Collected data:
*** Begin section ***

(** A write outside user pages, tables and images. *)
Lemma outer_write s m' lo hi :
  vsafe s → hi ≤ KERNEL_LOW ∨ VM_USERHI ≤ lo →
  (∀ x, ¬ (lo ≤ x < hi) → read8 m' x = read8 (v_mem s) x) → vsafe (set_mem m' s).
Proof.
  intros [[Hok Hlk] Hc Him] Hr Hout. pose proof tables_high as Ht. unfold KERNEL_LOW in *. split; [|done|].
  - split; [|done]. apply (low_change s m' Hok). intros x Hx. apply Hout.
    pose proof PDirPool_low. pose proof IDPTbl_low. unfold VM_USERLO, VM_USERHI in *. lia.
  - intros x Hx. rewrite <- Him by done. apply Hout.
    pose proof (image_ok x Hx) as [[? _] ?]. unfold KERNEL_LOW, VM_USERLO, VM_USERHI in *. lia.
Qed.

Lemma holds_place a bs : buffer a (Z.of_nat (length bs)) → holds vsafe (place a bs) (λ _, True).
Proof.
  intros [Hb Hi]. apply holds_modify. intros s Hs. eapply ucopy_safe; [|apply Hi|done].
  apply place_ucopy; [apply Hs|done].
Qed.

Lemma holds_alloc_page pid va prm :
  user_pid pid → user_va va → 0 ≤ prm < 4096 → holds vsafe (alloc_page pid va prm) (λ _, True).
Proof.
  intros Hpid Hva Hprm. apply holds_wp. intros s [Hok (p & Hp & Hc) Him].
  apply wp_alloc_page; [done|done|done|done| |].
  - intros s' Hok' Em Ec _ _. split; [done|]. split; [done| |by rewrite Em].
    exists p. split; [done|]. congruence.
  - intros r s' q _ Hok' [[[Ec _] _ _ _ _ _ Hk] _ _]. split; [done|]. split; [done| |].
    + exists p. split; [done|]. congruence.
    + intros x Hx. rewrite <- Him by done. apply Hk; apply image_ok in Hx as [[? [? _]] _]; lia || done.
Qed.

Lemma split_tolerated id q s e : alloc_mem_quota id q s = Err e → tolerated e.
Proof.
  assert (quiet (alloc_mem_quota id q)) as H.
  { unfold alloc_mem_quota. eapply (holds_lift _ _ (λ _, True)); [by split|].
    unfold container_split, con_get, con_upd. holds_auto. }
  intros E. specialize (H s I). unfold wpe in H. by rewrite E in H.
Qed.

Lemma holds_alloc_mem_quota id q : holds vsafe (alloc_mem_quota id q) (λ _, True).
Proof.
  apply holds_run; [|intros s e _; apply split_tolerated]. intros s a s' [Hok Hc Him] E.
  destruct (alloc_mem_quota_ok _ _ _ _ _ E Hok) as (Hok' & Em & Ec).
  split; [done|]. split; [done|by rewrite Ec|by rewrite Em].
Qed.

Lemma holds_set_pdir_base i : holds vsafe (set_pdir_base i) (λ _, True).
Proof.
  eapply holds_bind; [apply holds_chk|]. intros [] Hi. apply holds_modify. intros s [[[] Hlk] _ Him].
  split; [by split| |done]. by exists i.
Qed.

(** ** One page of a copy *)

(** The identity entry of an address in directory 0 or in the kernel's part. *)
Lemma identity_entry s pid va :
  vm_ok s → 0 ≤ pid < NUM_IDS → is_u32 va → pid = 0 ∨ ¬ user_va va →
  get_ptbl_entry_by_va pid va s = Ok (va / 4096 * 4096 + id_perm (pde_index_of va), s).
Proof.
  intros [Hok _] Hpid Hva Hor. pose proof (vo_tables s Hok) as Ht.
  pose proof (pde_index_bound va Hva) as Hi. pose proof (pte_index_bound va) as Hj.
  assert (pid = 0 ∨ kernel_pde (pde_index_of va) = true) as Hk.
  { destruct Hor as [?|Hn]; [by left|right]. unfold kernel_pde, user_va, VM_USERLO, VM_USERHI, pde_index_of in *.
    apply orb_true_iff. rewrite Z.ltb_lt, Z.leb_le. Z.to_euclidean_division_equations. lia. }
  destruct (wp_run_val (get_ptbl_entry_by_va pid va) (va_entry (v_mem s) pid va) (λ s', s' = s) s)
    as (s' & E & ->).
  { by apply wp_get_ptbl_entry_by_va. }
  rewrite E. f_equal. f_equal. unfold va_entry, data_entry.
  rewrite (to_kern _ _ Ht) by done. pose proof IDPTbl_low. unfold idptbl_addr.
  rewrite (proj2 (Z.eqb_neq _ 0)) by lia. rewrite (pte_kernel _ _ _ _ _ Ht) by done. f_equal.
  pose proof (va_split va). pose proof (Z.div_mod va 4096). lia.
Qed.

(** What [user_entry] finds. *)
Definition found (pid va e : Z) (s : vm) : Prop :=
  (user_pid pid ∧ user_va va ∧ e = va_entry (v_mem s) pid va)
  ∨ ((pid = 0 ∨ ¬ user_va va) ∧ frame e = va / 4096 * 4096).

Lemma user_entry_safe pid va s :
  vsafe s → is_u32 va →
  wpe tolerated (user_entry pid va) (λ e s', vsafe s' ∧ found pid va e s') s.
Proof.
  intros Hs Hva. pose proof (vs_ok s Hs) as Hok.
  destruct (decide (0 ≤ pid < NUM_IDS)) as [Hpid|Hpid].
  2:{ unfold user_entry, get_ptbl_entry_by_va, get_pdir_entry. do 3 apply wpe_bind.
      pose proof (holds_chk (λ _ : vm, True) "PDirPool" NUM_IDS pid s I) as Hc. unfold wpe in *.
      destruct (chk _ _ _ s) as [[[] s']|]; [lia|done]. }
  destruct (decide (user_pid pid ∧ user_va va)) as [[Hp Hv]|Hn].
  - apply wpe_wp, wp_user_entry; [done|done|done|]. intros s' Huc.
    split; [|by left]. eapply ucopy_safe; [exact Huc|by intros ? ? []|done].
  - assert (pid = 0 ∨ ¬ user_va va) as Hor.
    { destruct (decide (pid = 0)); [by left|right]. intros Hv. apply Hn. split; [|done]. unfold user_pid. lia. }
    unfold user_entry. apply wpe_bind. unfold wpe. rewrite (identity_entry s pid va) by done.
    assert (0 ≤ va / 4096 < 1048576) as Hd.
    { unfold is_u32, two32 in Hva. Z.to_euclidean_division_equations. lia. }
    assert (0 ≤ id_perm (pde_index_of va) < 4096) by (unfold id_perm; case_match; lia).
    assert ((Z.land (va / 4096 * 4096 + id_perm (pde_index_of va)) PTE_P =? 0) = false) as ->.
    { apply Z.eqb_neq. intros E. assert (Z.testbit (Z.land (va / 4096 * 4096 + id_perm (pde_index_of va)) PTE_P) 0
        = false) as Hb by by rewrite E.
      rewrite Z.land_spec, testbit_entry, andb_true_r in Hb by lia.
      unfold id_perm in Hb. by destruct (kernel_pde _). }
    split; [done|]. right. split; [done|]. by rewrite frame_entry.
Qed.

(** The ranges the calls let through: user addresses, or a range that wraps around. *)
Definition roomy (va len : Z) : Prop :=
  is_u32 va ∧ 0 ≤ len ∧
  (in_user va len ∨ (VM_USERHI ≤ va ∧ va + len ≤ two32 + KERNEL_LOW) ∨ va + len ≤ KERNEL_LOW).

*** End section ***

WORK INSTRUCTION
Using the records above, list each line that includes "Lemma".

EXPECTED ANSWER
Lemma outer_write s m' lo hi :
Lemma holds_place a bs : buffer a (Z.of_nat (length bs)) → holds vsafe (place a bs) (λ _, True).
Lemma holds_alloc_page pid va prm :
Lemma split_tolerated id q s e : alloc_mem_quota id q s = Err e → tolerated e.
Lemma holds_alloc_mem_quota id q : holds vsafe (alloc_mem_quota id q) (λ _, True).
Lemma holds_set_pdir_base i : holds vsafe (set_pdir_base i) (λ _, True).
Lemma identity_entry s pid va :
Lemma user_entry_safe pid va s :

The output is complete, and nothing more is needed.